## Directions
Go through the data below and report how many lines contain "Hiff"; the reply holds only that number.

____

Lemma duplicate_routes_nil i seen rs :
  check_duplicate_routes i seen rs = [] ↔
  NoDup (key_of <$> rs) ∧ ∀ r, r ∈ rs → key_of r ∉ seen.
Proof.
  revert i seen. induction rs as [|r rs IH]; intros i seen; simpl.
  { split; [|done]. intros _. split; [constructor|]. by intros r ?%not_elem_of_nil. }
  rewrite NoDup_cons. setoid_rewrite elem_of_cons. case_bool_decide as Hs; simpl.
  - split; [done|]. naive_solver.
  - rewrite IH, list_elem_of_fmap. set_solver.
Qed.
Lemma feature_gates_nil c : check_feature_gates c = [] ↔ gates_defined c.
Proof.
  apply concat_imap_nil. intros i r. destruct (Route.feature_gate r) as [gate|]; [|naive_solver].
  rewrite report_nil. naive_solver.
Qed.
Lemma policy_references_nil c :
  check_policy_group_references c = [] ↔ groups_defined (policies c) (groups c).
Proof.
  unfold check_policy_group_references. rewrite concat_imap_nil.
  2:{ intros i p. apply concat_imap_nil. intros j g. apply report_nil. }
  unfold groups_defined, group_names. setoid_rewrite elem_of_list_to_set. naive_solver.
Qed.
Lemma group_references_nil c : check_group_references c = [] ↔ members_defined c.
Proof.
  unfold check_group_references. rewrite concat_imap_nil.
  2:{ intros i p. apply concat_imap_nil. intros j g. apply report_nil. }
  unfold members_defined, group_names. setoid_rewrite elem_of_list_to_set. naive_solver.
Qed.
Lemma circular_nesting_cases c : ∃ errors,
  check_circular_group_nesting c = Ok errors ∧ (errors = [] ↔ acyclic (adjacency (groups c))).
Proof.
  unfold check_circular_group_nesting. destruct (groups c) as [|g gs].
  { exists []. split; [done|]. split; [|done]. intros _ x (y & (ys & Hy & _) & _)%Dfs.tc_step.
    done. }
  destruct (Dfs.collect_all_decides (adjacency (g :: gs)) (Dfs.bound (adjacency (g :: gs)))
    (group_strs (g :: gs))) as (v & s & e & -> & _ & Hiff); [done|apply adjacency_names|].
  eexists. split; [done|]. rewrite <-Hiff. by destruct e.
Qed.
Lemma overlap_nil c : check_public_route_overlap c = [] ↔
  ∀ pr, pr ∈ public_routes c →
    route_key (Route.p_method pr) (Route.p_path_pattern pr) ∉ key_of <$> routes c.
Proof.
  apply concat_imap_nil. intros i pr. cbv zeta.
  rewrite <-(elem_of_list_to_set (C := gset string)). by case_bool_decide.
Qed.

(** Validation is exact: it always returns, reports no error exactly when the
    route keys are distinct, the feature gates, the groups of policies and the
    member groups are all defined and the nesting of groups has no cycle, and
    warns exactly when a public route has the key of a protected one; a
    configuration without errors compiles, to the texts of its policies. *)
Theorem validated_config_compiles c : ∃ errors warnings,
  validate c = Ok (errors, warnings) ∧
  (errors = [] ↔ valid_config c) ∧
  (warnings = [] ↔ ∀ pr, pr ∈ public_routes c →
     route_key (Route.p_method pr) (Route.p_path_pattern pr) ∉ key_of <$> routes c) ∧
  (errors = [] → ∀ project, compile_all_to_cedar (policies c) (groups c) project =
     Ok (all_texts (CedarNamespace.from_project project) (policies c))).
Proof.
  unfold validate. destruct (circular_nesting_cases c) as (ce & -> & Hce). do 2 eexists.
  split; [done|]. assert (check_duplicate_routes 0 ∅ (routes c) ++ check_feature_gates c ++
    check_policy_group_references c ++ check_group_references c ++ ce = [] ↔ valid_config c) as Hv.
  { rewrite !app_nil, duplicate_routes_nil, feature_gates_nil, policy_references_nil,
      group_references_nil, Hce. split; [intros ([? _] & ? & ? & ? & ?); by split|].
    by intros []. }
  split_and!; [done|apply overlap_nil|]. rewrite Hv. intros [_ _ Hp _ Hn] project.
  pose proof (compile_all_cases (policies c) (groups c) project) as Hc.
  destruct (compile_all_to_cedar _ _ _) as [out|e|w]; [|naive_solver|done].
  by destruct Hc as (_ & _ & ->).
Qed.

(** ** The schema *)
Import Schema.
(** The types an action applies to, by name. *)
Definition pattern_type (ap : ActionPattern) : option string :=
  match pat_namespace ap, pat_entity ap with
  | Exact n, Exact e => Some (CedarIdent.as_str (Segment.to_cedar_ident n) +:+ "__" +:+
                              CedarIdent.as_str (Segment.to_cedar_ident e))
  | _, _ => None
  end.
Definition action_type (qa : QualifiedAction.t) : string :=
  CedarIdent.as_str (Segment.to_cedar_ident (Namespace.as_segment (QualifiedAction.namespace qa)))
  +:+ "__" +:+
  CedarIdent.as_str (Segment.to_cedar_ident (Entity.as_segment (QualifiedAction.entity qa))).

(** The pairs of an action id and an entity type that a declaration makes. *)
Definition pattern_pair (ap : ActionPattern) : option (string * string) :=
  id ← exact_id ap; ty ← pattern_type ap; Some (id, ty).
Definition declared (policies : list Policy) (acts : list QualifiedAction.t)
    : list (string * string) :=
  omap pattern_pair (patterns_of policies) ++
  ((λ qa, (QualifiedAction.vp_action_id qa, action_type qa)) <$> acts).
(** What was collected from a list of pairs. *)
Record collects (pairs : list (string * string)) (c : collected) : Prop := {
  c_types : ∀ ty, ty ∈ c.1 ↔ ∃ id, (id, ty) ∈ pairs;
  c_applies : ∀ id, match c.2 !! id with
                    | Some types => types ≠ ∅ ∧ ∀ ty, ty ∈ types ↔ (id, ty) ∈ pairs
                    | None => ∀ ty, (id, ty) ∉ pairs
                    end;
}.
Lemma collects_nil : collects [] (∅, ∅).
Proof.
  split; simpl; [set_solver|]. intros id. rewrite lookup_empty. intros ty. apply not_elem_of_nil.
Qed.
Lemma collects_snoc pairs c id ty :
  collects pairs c → collects (pairs ++ [(id, ty)]) (add_action ty id c).
Proof.
  intros [Ht Ha].
  assert (∀ i t, (i, t) ∈ pairs ++ [(id, ty)] ↔ (i, t) ∈ pairs ∨ i = id ∧ t = ty) as Hp.
  { intros i t. rewrite elem_of_app, list_elem_of_singleton. naive_solver. }
  split; simpl.
  - intros ty'. rewrite elem_of_union, elem_of_singleton, Ht. setoid_rewrite Hp. naive_solver.
  - intros id'. specialize (Ha id'). destruct (decide (id' = id)) as [->|Hne].
    + rewrite lookup_insert_eq. split; [set_solver|]. intros ty'.
      rewrite elem_of_union, elem_of_singleton, Hp.
      destruct (c.2 !! id) as [types|]; simpl; [naive_solver|set_solver].
    + rewrite lookup_insert_ne by done.
      destruct (c.2 !! id') as [types|]; simpl; [|intros ty'; rewrite Hp; naive_solver].
      split; [apply Ha|]. intros ty'. rewrite Hp. naive_solver.
Qed.
Lemma add_pattern_spec c ap : add_pattern c ap = Ok (match pattern_pair ap with
  | Some (id, ty) => add_action ty id c | None => c end).
Proof.
  unfold add_pattern, is_all_exact, pattern_pair, exact_id, pattern_type.
  by destruct (pat_namespace ap), (pat_action ap), (pat_entity ap).
Qed.
Lemma add_patterns_collects pairs c aps : collects pairs c →
  ∃ c', add_patterns c aps = Ok c' ∧ collects (pairs ++ omap pattern_pair aps) c'.
Proof.
  revert pairs c. induction aps as [|ap aps IH]; intros pairs c Hc; simpl.
  { exists c. by rewrite app_nil_r. }
  rewrite add_pattern_spec. simpl. destruct (pattern_pair ap) as [[id ty]|].
  - destruct (IH (pairs ++ [(id, ty)]) (add_action ty id c)) as (c' & -> & Hc');
      [by apply collects_snoc|]. exists c'. by rewrite <-app_assoc in Hc'.
  - by apply IH.
Qed.
Lemma add_qualified_collects pairs c acts : collects pairs c →
  collects (pairs ++ ((λ qa, (QualifiedAction.vp_action_id qa, action_type qa)) <$> acts))
    (foldl add_qualified c acts).
Proof.
  revert pairs c. induction acts as [|qa acts IH]; intros pairs c Hc; simpl.
  { by rewrite app_nil_r. }
  rewrite (cons_middle _ pairs), app_assoc. by apply IH, collects_snoc.
Qed.
Lemma exact_pair ap id : exact_id ap = Some id → ∃ ty, pattern_pair ap = Some (id, ty).
Proof.
  unfold pattern_pair, exact_id, pattern_type.
  destruct (pat_namespace ap), (pat_entity ap), (pat_action ap); naive_solver.
Qed.
Lemma scope_declared policies acts p stmt ids id :
  p ∈ policies → stmt ∈ statements p → scope_of (actions stmt) = ActionIn ids → id ∈ ids →
  ∃ ty, (id, ty) ∈ declared policies acts.
Proof.
  intros Hp Hs Hscope Hid. unfold scope_of in Hscope.
  destruct (forallb is_all_exact _); [|done]. destruct (actions stmt) as [|ap aps] eqn:Ha; [done|].
  rewrite <-Ha in *. injection Hscope as <-. apply list_elem_of_omap in Hid as (ap' & Hap & Hid).
  destruct (exact_pair ap' id Hid) as [ty Hty]. exists ty. apply elem_of_app. left.
  apply list_elem_of_omap. exists ap'. split; [|done]. unfold patterns_of.
  apply list_elem_of_bind. exists p. split; [|done]. apply list_elem_of_bind. by exists stmt.
Qed.

(** The generated schema is complete: it is made from exactly the declared
    pairs of an action and an entity type (those of the exact patterns and
    those of the given actions), so every type an action applies to is an
    entity type of the schema, every action applies to some type, and every
    action id that a compiled statement lists is an action of the schema. *)
Theorem schema_declares_compiled policies acts project entity_config : ∃ c,
  (∀ to_string_pretty, generate_cedar_schema to_string_pretty policies acts project entity_config =
     Ok (to_string_pretty (schema_value c
       (CedarNamespace.as_str (CedarNamespace.from_project project)) entity_config))) ∧
  collects (declared policies acts) c ∧
  (∀ id types, c.2 !! id = Some types → types ≠ ∅ ∧ types ⊆ c.1) ∧
  (∀ p stmt ids id, p ∈ policies → stmt ∈ statements p →
     scope_of (actions stmt) = ActionIn ids → id ∈ ids → is_Some (c.2 !! id)).
Proof.
  destruct (add_patterns_collects [] (∅, ∅) (patterns_of policies) collects_nil) as (c & Hc & Hcc).
  exists (foldl add_qualified c acts). apply add_qualified_collects with (acts := acts) in Hcc.
  rewrite app_nil_l in Hcc. fold (declared policies acts) in Hcc. destruct Hcc as [Ht Ha].
  split_and!.
  - intros tsp. unfold generate_cedar_schema. by rewrite Hc.
  - by split.
  - intros id types Hid. specialize (Ha id). rewrite Hid in Ha. destruct Ha as [Hne Hty].
    split; [done|]. intros ty ?%Hty. apply Ht. eauto.
  - intros p stmt ids id Hp Hs Hsc Hid. destruct (scope_declared policies acts p stmt ids id)
      as [ty Hty]; [done..|]. specialize (Ha id).
    destruct (_ !! id); [eauto|]. by apply Ha in Hty.
Qed.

____

## Output below
2